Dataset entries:
■ ■ ■ ■

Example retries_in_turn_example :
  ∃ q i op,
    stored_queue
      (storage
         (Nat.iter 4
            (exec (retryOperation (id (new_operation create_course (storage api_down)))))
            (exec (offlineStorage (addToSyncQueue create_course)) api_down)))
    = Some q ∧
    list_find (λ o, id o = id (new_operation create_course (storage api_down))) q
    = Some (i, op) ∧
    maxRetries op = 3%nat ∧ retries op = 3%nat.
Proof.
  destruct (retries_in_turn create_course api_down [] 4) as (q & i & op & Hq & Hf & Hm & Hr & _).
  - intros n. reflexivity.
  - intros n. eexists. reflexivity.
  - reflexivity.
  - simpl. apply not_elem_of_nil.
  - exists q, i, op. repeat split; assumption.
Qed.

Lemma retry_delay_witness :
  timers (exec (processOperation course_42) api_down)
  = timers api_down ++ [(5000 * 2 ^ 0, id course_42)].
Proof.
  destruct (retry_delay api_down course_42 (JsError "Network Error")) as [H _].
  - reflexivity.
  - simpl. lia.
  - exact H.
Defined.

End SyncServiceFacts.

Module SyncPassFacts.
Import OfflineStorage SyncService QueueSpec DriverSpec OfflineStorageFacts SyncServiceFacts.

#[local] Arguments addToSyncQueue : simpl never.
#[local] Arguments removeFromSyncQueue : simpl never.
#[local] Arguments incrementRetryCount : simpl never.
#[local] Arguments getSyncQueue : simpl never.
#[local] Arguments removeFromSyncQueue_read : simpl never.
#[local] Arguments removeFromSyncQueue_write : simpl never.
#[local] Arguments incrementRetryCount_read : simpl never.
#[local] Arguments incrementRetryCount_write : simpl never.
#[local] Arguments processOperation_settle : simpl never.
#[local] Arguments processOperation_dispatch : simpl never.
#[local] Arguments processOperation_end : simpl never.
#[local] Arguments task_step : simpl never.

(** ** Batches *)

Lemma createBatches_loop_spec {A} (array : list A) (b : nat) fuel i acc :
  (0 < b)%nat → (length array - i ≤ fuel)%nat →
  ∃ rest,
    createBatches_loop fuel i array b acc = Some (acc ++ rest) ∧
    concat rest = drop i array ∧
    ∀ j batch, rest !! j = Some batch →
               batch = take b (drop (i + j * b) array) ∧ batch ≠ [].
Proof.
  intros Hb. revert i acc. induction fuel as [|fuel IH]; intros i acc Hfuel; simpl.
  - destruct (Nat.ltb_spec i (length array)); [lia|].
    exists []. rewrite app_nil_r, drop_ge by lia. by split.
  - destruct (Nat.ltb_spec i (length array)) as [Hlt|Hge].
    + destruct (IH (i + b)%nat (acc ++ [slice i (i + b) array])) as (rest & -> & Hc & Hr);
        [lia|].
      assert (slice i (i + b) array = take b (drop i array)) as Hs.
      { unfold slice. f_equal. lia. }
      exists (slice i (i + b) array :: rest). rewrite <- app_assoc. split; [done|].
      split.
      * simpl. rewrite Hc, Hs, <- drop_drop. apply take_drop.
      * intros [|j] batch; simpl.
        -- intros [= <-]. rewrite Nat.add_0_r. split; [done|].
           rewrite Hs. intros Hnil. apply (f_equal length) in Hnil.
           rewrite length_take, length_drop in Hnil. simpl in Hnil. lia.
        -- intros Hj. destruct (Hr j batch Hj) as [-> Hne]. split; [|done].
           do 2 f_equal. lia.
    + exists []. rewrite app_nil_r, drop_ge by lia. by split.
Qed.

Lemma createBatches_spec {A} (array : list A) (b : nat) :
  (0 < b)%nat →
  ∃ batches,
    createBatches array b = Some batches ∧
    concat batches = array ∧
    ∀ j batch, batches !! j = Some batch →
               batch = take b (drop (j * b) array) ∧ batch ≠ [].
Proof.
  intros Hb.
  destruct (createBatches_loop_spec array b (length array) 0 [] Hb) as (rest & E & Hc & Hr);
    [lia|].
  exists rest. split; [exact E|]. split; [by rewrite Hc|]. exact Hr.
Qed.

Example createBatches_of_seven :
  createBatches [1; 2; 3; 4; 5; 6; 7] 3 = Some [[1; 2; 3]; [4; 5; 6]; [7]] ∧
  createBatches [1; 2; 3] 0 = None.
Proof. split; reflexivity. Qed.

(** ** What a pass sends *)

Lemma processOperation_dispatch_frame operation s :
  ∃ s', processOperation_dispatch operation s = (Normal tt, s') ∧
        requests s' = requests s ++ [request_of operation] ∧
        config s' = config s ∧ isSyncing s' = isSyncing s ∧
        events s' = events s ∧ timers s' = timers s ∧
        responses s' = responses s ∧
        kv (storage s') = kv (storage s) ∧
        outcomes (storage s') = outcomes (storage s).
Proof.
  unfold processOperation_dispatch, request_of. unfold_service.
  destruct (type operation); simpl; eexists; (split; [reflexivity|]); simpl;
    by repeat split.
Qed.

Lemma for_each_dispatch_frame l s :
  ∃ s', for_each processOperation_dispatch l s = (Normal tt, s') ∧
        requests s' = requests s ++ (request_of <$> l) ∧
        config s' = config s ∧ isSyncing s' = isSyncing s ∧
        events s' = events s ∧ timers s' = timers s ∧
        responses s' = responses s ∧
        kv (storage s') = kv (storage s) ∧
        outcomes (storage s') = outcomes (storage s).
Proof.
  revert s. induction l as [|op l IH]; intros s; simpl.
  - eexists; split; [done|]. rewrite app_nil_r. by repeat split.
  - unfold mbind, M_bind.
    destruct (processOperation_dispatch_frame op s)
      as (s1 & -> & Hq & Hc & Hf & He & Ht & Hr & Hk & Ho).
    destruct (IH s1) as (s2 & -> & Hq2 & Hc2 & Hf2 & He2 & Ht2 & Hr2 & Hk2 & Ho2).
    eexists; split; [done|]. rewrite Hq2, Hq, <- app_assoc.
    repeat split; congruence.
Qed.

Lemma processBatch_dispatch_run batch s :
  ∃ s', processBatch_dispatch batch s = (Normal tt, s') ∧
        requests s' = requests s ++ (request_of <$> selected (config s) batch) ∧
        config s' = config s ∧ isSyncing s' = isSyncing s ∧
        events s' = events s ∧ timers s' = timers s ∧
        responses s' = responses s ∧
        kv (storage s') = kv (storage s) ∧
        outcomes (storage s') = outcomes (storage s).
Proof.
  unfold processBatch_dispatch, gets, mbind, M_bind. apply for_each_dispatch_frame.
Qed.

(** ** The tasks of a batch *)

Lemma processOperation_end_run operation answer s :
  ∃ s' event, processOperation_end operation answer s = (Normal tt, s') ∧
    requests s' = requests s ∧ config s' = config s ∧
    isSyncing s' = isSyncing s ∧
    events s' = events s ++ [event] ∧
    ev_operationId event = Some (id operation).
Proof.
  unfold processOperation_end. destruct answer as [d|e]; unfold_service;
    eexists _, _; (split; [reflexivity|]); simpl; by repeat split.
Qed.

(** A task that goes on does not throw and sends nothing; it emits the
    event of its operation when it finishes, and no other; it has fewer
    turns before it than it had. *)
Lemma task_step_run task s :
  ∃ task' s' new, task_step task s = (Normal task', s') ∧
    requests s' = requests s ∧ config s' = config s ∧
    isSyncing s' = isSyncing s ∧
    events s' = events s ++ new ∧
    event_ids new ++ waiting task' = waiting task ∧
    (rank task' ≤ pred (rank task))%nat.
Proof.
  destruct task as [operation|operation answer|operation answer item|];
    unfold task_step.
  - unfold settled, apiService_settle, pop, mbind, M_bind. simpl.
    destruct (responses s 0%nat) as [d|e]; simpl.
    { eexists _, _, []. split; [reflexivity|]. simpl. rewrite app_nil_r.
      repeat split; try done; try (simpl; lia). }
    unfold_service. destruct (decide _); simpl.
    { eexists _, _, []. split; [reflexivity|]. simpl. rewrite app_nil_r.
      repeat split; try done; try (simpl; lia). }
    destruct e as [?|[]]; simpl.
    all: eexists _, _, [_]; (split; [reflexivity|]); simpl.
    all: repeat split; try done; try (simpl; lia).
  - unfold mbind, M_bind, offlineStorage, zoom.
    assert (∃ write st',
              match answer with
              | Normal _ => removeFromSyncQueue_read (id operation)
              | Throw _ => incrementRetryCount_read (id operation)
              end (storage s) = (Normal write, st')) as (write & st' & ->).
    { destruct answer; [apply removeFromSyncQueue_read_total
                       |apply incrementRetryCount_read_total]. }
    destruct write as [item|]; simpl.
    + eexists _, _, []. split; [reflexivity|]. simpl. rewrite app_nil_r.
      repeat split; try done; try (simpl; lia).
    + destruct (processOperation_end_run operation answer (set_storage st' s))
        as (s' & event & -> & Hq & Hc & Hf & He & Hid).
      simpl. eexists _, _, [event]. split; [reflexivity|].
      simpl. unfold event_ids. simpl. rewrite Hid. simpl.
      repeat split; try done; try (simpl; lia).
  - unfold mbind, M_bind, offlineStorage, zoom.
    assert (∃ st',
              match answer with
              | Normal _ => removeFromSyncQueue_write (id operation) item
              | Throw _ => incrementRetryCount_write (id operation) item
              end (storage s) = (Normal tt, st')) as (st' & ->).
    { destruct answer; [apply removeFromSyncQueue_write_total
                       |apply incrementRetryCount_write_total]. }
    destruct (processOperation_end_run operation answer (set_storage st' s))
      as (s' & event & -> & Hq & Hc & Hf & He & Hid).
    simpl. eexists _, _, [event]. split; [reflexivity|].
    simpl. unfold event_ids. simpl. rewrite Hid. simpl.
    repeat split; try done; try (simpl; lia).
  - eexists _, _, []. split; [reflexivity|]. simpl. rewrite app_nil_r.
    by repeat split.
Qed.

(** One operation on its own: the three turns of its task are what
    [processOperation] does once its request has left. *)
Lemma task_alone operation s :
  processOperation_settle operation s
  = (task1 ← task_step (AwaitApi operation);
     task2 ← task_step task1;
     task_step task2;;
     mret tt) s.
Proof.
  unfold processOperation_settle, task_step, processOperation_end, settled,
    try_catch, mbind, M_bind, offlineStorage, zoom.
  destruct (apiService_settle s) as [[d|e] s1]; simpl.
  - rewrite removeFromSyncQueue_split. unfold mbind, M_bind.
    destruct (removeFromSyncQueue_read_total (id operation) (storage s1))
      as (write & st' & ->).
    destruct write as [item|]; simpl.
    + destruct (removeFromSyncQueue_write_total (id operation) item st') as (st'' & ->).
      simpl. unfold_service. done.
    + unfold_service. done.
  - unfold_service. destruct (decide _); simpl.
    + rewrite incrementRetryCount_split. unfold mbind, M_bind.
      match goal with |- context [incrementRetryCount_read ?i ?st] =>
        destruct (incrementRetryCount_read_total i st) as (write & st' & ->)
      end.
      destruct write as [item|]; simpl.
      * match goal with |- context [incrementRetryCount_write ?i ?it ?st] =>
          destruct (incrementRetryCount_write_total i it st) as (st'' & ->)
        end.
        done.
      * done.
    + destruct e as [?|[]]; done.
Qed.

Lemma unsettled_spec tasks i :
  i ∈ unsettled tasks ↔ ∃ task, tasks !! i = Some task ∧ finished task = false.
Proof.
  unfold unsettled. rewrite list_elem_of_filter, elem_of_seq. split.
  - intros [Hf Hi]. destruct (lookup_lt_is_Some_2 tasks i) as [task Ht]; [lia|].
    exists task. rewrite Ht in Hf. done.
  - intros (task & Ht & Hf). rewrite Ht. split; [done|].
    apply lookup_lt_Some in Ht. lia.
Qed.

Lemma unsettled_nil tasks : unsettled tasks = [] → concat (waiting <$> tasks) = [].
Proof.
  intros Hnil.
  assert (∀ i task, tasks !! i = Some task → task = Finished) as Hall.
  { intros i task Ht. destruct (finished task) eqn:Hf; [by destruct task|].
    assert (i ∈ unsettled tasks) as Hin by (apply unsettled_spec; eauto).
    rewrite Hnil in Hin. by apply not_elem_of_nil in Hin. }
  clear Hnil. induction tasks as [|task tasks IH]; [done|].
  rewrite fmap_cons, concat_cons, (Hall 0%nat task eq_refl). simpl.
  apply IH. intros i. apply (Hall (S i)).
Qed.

■ ■ ■ ■

> YOUR TASK
Reproduce exactly every line that sits between the start of the entries and the line bearing "(exec (offlineStorage (addToSyncQueue", counting both of those lines.

> ANSWER BOX
Example retries_in_turn_example :
  ∃ q i op,
    stored_queue
      (storage
         (Nat.iter 4
            (exec (retryOperation (id (new_operation create_course (storage api_down)))))
            (exec (offlineStorage (addToSyncQueue create_course)) api_down)))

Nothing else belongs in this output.